Ahead of the 2019 European Parliament election in France, Buzyn was considered one of the front-runners to top the candidate list of the La République En Marche! party; the role eventually went to Nathalie Loiseau instead.

By the end of 2019, addressing concerns that France's free health system was attracting illegal migrants, Buzyn said asylum seekers would have to wait three months before being entitled to healthcare. She assured that restrictions would not apply to children, or emergency care.

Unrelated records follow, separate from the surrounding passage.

Lemma LobPointer_read_two_level_witness :
  LobPointer_read ex_get_record_full 1 ex_lob_pointer =
  Some (Ok (Some [(3, [7; 8; 9]); (5, [10; 11])])).
Proof.
  rewrite (LobPointer_read_two_level ex_get_record_full ex_lob_pointer
             (LobLargeRootYukon.record ex_root) ex_root ex_root_children 0).
  - reflexivity.
  - vm_compute; reflexivity.
  - vm_compute; reflexivity.
  - reflexivity.
  - intros [|[|i]] c Hc.
    + injection Hc as <-. vm_compute; reflexivity.
    + injection Hc as <-. vm_compute; reflexivity.
    + destruct i; discriminate Hc.
Defined.


(** X21 ([LobPointer::read]): an unresolved root pointer or a root record
    that is not a LOB node gives [None]; a [SmallRoot] or [Data] root
    gives a single block whose offset is the length of its data. *)
Theorem LobPointer_read_single_block get_record lp n :
  (get_record (ptr lp) = Ok None -> LobPointer_read get_record n lp = Some (Ok None)) /\
  (forall r, get_record (ptr lp) = Ok (Some r) -> LobEntry_parse r = Ok None ->
   LobPointer_read get_record n lp = Some (Ok None)) /\
  (forall r x, get_record (ptr lp) = Ok (Some r) ->
   LobEntry_parse r = Ok (Some (LobEntry.SmallRoot x)) ->
   LobPointer_read get_record (S n) lp =
   Some (Ok (Some [(Z.of_nat (length (LobSmallRoot.data x)), LobSmallRoot.data x)]))) /\
  (forall r x, get_record (ptr lp) = Ok (Some r) ->
   LobEntry_parse r = Ok (Some (LobEntry.Data x)) ->
   LobPointer_read get_record (S n) lp =
   Some (Ok (Some [(Z.of_nat (length (LobData.data x)), LobData.data x)]))).
Proof.
  unfold LobPointer_read. split; [|split; [|split]].
  - intros H. rewrite H. reflexivity.
  - intros r H Hp. rewrite H, Hp. reflexivity.
  - intros r x H Hp. rewrite H, Hp. destruct n; reflexivity.
  - intros r x H Hp. rewrite H, Hp. destruct n; reflexivity.
Qed.

Lemma LobPointer_read_single_block_witness :
  LobPointer_read (fun _ => Ok (Some ex_small_root_record)) 1 ex_lob_pointer =
  Some (Ok (Some [(2, [7; 8])])).
Proof.
  apply (proj1 (proj2 (proj2 (LobPointer_read_single_block
           (fun _ => Ok (Some ex_small_root_record)) ex_lob_pointer 0)))
           ex_small_root_record
           {| LobSmallRoot.blob_id := 1; LobSmallRoot.ty := LobType.SmallRoot;
              LobSmallRoot.length := 2; LobSmallRoot.data := [7; 8] |}).
  - reflexivity.
  - vm_compute; reflexivity.
Defined.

===Candidate for mayor of Paris, 2020===
In February 2020 Buzyn resigned to run as her party's candidate for mayor of Paris in the 2020 municipal election. She eventually received 17.7% of the vote, losing against incumbent Anne Hidalgo; former LREM politician Cédric Villani, a member of the National Assembly, headed a list that received 7.8% of the vote.

==Later career==
In 2021, Buzyn was appointed by the World Health Organization's Director-General Tedros Adhanom Ghebreyesus as his envoy for relations with other multilateral organizations, succeeding Michèle Boccoz.

==Controversies==
The minister of Health and minister of Research oversee the INSERM, where Yves Lévy, Buzyn's husband, was CEO at the time of her appointment. A controversy emerged as to whether Buzyn could effectively oversee an institution headed by her husband. On 29 May 2017, a decree was issued which stated the prime minister would carry out acts related to INSERM instead of Buzyn.

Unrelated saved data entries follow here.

(** Erasing decreasing positions below [bound] from a vector that still
    holds [i] at every position [i < bound]. *)
Lemma erase_all_returns (matched : list Z) : forall (unmatched : list Z) (bound : Z),
  strictly_desc matched ->
  Forall (fun m => 0 <= m < bound) matched ->
  (forall i : nat, Z.of_nat i < bound -> unmatched !! i = Some (Z.of_nat i)) ->
  NoDup unmatched ->
  exists rest,
    erase_all matched unmatched = Returns rest /\
    (forall e, e ∈ rest <-> e ∈ unmatched /\ e ∉ matched).
Proof.
  induction matched as [|m ms IH]; intros unmatched bound Hdesc Hrange Hprefix Hnd; simpl.
  - exists unmatched. split; [reflexivity|]. intros e. split; [|tauto].
    intros He. split; [exact He|]. apply not_elem_of_nil.
  - inversion Hdesc as [|? ? Hlt Hdesc']; subst.
    inversion Hrange as [|? ? Hm Hrange']; subst.
    assert (unmatched !! Z.to_nat m = Some m) as Hat.
    { rewrite <- (Z2Nat.id m) at 2 by lia. apply Hprefix. lia. }
    unfold erase. assert ((m <? 0) = false) as -> by (apply Z.ltb_ge; lia).
    rewrite (erase_at_returns _ _ _ Hat). simpl.
    pose proof (take_drop_middle _ _ _ Hat) as Hsplit.
    assert (NoDup (take (Z.to_nat m) unmatched ++ m :: drop (S (Z.to_nat m)) unmatched))
      as Hnd' by (rewrite Hsplit; exact Hnd).
    apply NoDup_app in Hnd'. destruct Hnd' as (Hnd1 & Hdisj & Hnd2).
    apply NoDup_cons in Hnd2. destruct Hnd2 as [Hm2 Hnd2].
    destruct (IH (take (Z.to_nat m) unmatched ++ drop (S (Z.to_nat m)) unmatched) m)
      as (rest & Hrest & Hiff).
    + exact Hdesc'.
    + rewrite Forall_forall in Hlt, Hrange'. apply Forall_forall. intros b Hb.
      specialize (Hlt b Hb). specialize (Hrange' b Hb). simpl in *. lia.
    + intros i Hi. rewrite lookup_app_l.
      * rewrite lookup_take_lt by lia. apply Hprefix. lia.
      * rewrite length_take. apply lookup_lt_Some in Hat. lia.
    + apply NoDup_app. split; [exact Hnd1|]. split; [|exact Hnd2].
      intros e He1 He2. apply (Hdisj e He1). right. exact He2.
    + exists rest. split; [exact Hrest|]. intros e. rewrite Hiff. split.
      * intros [He Hnot]. apply elem_of_app in He. split.
        -- rewrite <- Hsplit. apply elem_of_app.
           destruct He as [He|He]; [left; exact He|right].
           apply elem_of_cons. right. exact He.
        -- apply not_elem_of_cons. split; [|exact Hnot]. intros ->.
           destruct He as [He|He]; [|exact (Hm2 He)].
           apply (Hdisj m He). apply elem_of_cons. left. reflexivity.
      * intros [He Hnot]. apply not_elem_of_cons in Hnot. destruct Hnot as [Hne Hnot].
        split; [|exact Hnot]. rewrite <- Hsplit in He. apply elem_of_app in He.
        apply elem_of_app. destruct He as [He|He]; [left; exact He|].
        apply elem_of_cons in He. destruct He as [->|He]; [contradiction|].
        right. exact He.
Qed.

In January 2020, in the early stages of the COVID-19 pandemic, Buzyn caused controversy by calling temperature checks at airports "a symbol that is useless, except to please the population". In October 2020, she was one of several current and former government officials whose home was searched by the authorities following lawsuits about the government's handling of the COVID-19 pandemic in France. In September 2021, she was placed under investigation when prosecutors at a Paris court decided that there were grounds to prosecute her for "endangering the lives of others."

==Personal life==
Buzyn was married to Pierre-François Veil, son of politician and Holocaust survivor Simone Veil, who died in June 2017. They have two children together.

Buzyn is married to Yves Lévy, with whom she has one child. Lévy is an immunology professor and has been heading the National Institute of Health and Medical Research (INSERM) since June 2014. He remains interim head since his term expired on 12 June 2018. He announced on 30 July that he would not run for another term, due to the controversy involving his wife.